- What is required: Copy out the lines of the listing from the one containing "Variable timestamp : string -> Z." onward, through the last, without altering any.

-- Opening Marker --

Lemma path_join_contains (needle a file : string) :
  contains needle a = true ->
  String.prefix "nces" file = true ->
  contains needle (path_join a file) = true.
Proof.
  intros Ha Hf. unfold path_join.
  assert (String.prefix "/" file = false) as ->.
  { destruct file as [| c r]; [discriminate |].
    change (String.prefix "nces" (String c r))
      with (if ascii_dec "n" c then String.prefix "ces" r else false) in Hf.
    change (String.prefix "/" (String c r))
      with (if ascii_dec "/" c then String.prefix "" r else false).
    destruct (ascii_dec "n" c) as [<- |]; [reflexivity | discriminate]. }
  destruct (String.eqb a "" || endswith_sep a); now apply contains_app_l.
Qed.

Lemma nclist_in (workspace : string) (listing : list (string * dataset))
    (f : string * dataset) :
  In f (nclist workspace listing) <->
  exists file : string,
    In (file, snd f) listing /\ String.prefix "nces" file = true /\
    fst f = path_join workspace file.
Proof.
  induction listing as [| [file res] rest IH]; cbn [nclist].
  - split; [intros [] | intros (_ & [] & _)].
  - destruct (String.prefix "nces" file) eqn:E; cbn [In]; rewrite IH; split.
    + intros [<- | (file' & H & Hp & Hf)].
      * exists file. cbn. auto.
      * exists file'. auto.
    + intros (file' & [[= <- Hres] | H] & Hp & Hf).
      * left. destruct f as [path res']. cbn in *. congruence.
      * right. exists file'. auto.
    + intros (file' & H & Hp & Hf). exists file'. auto.
    + intros (file' & [[= <- Hres] | H] & Hp & Hf); [congruence |].
      exists file'. auto.
Qed.

Lemma insert_by_path_in (f g : string * dataset) (l : list (string * dataset)) :
  In g (insert_by_path f l) <-> g = f \/ In g l.
Proof.
  induction l as [| h l IH]; cbn [insert_by_path In].
  - intuition.
  - destruct (String.leb (fst f) (fst h)); cbn [In]; [intuition |].
    rewrite IH. intuition.
Qed.

Lemma sorted_in (g : string * dataset) (l : list (string * dataset)) :
  In g (sorted l) <-> In g l.
Proof.
  induction l as [| f l IH]; cbn [sorted fold_right In]; [reflexivity |].
  fold (sorted l). rewrite insert_by_path_in, IH. intuition.
Qed.

Lemma insert_by_path_filter (p : string * dataset -> bool) (f : string * dataset)
    (l : list (string * dataset)) :
  length (List.filter p (insert_by_path f l)) = length (List.filter p (f :: l)).
Proof.
  induction l as [| h l IH]; [reflexivity |].
  cbn [insert_by_path]. destruct (String.leb (fst f) (fst h)); [reflexivity |].
  cbn [List.filter] in *. destruct (p h), (p f); cbn [length] in *; lia.
Qed.

Lemma sorted_filter (p : string * dataset -> bool) (l : list (string * dataset)) :
  length (List.filter p (sorted l)) = length (List.filter p l).
Proof.
  induction l as [| f l IH]; [reflexivity |].
  cbn [sorted fold_right]. fold (sorted l). rewrite insert_by_path_filter.
  cbn [List.filter]. destruct (p f); cbn [length]; now rewrite IH.
Qed.

Lemma interp_x_raises (dates : list Z) (e : exn) :
  interp_x dates = Raise e -> e = IndexError.
Proof.
  destruct dates as [| d rest]; [now intros [= <-] |].
  destruct (interp_x_returns (d :: rest)) as [grid ->]; discriminate.
Qed.

Lemma zip4_no_means (comids : list Z) (new_dates : list string)
    (maxlist : list (list Q)) :
  zip4 comids new_dates maxlist [] = [].
Proof. now destruct comids, new_dates, maxlist. Qed.

Section LoadingProperties.

Variable pchip_value : list Z -> list Q -> Z -> Q.
Variable round2 : Q -> Q.
Variable strftime : Z -> string.
Variable utc_string : Z -> result string.
Variable timestamp : string -> Z.
Variable to_datetime : string -> Z.

Lemma Qout_row_raises (res : dataset) (index : nat) (e : exn) :
  Qout_row res index = Raise e -> e = IndexError.
Proof. unfold Qout_row. destruct (nth_error (Qout res) index); now intros [= <-]. Qed.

-- Closing Marker --

- Answer area:
Variable timestamp : string -> Z.
Variable to_datetime : string -> Z.

Lemma Qout_row_raises (res : dataset) (index : nat) (e : exn) :
  Qout_row res index = Raise e -> e = IndexError.
Proof. unfold Qout_row. destruct (nth_error (Qout res) index); now intros [= <-]. Qed.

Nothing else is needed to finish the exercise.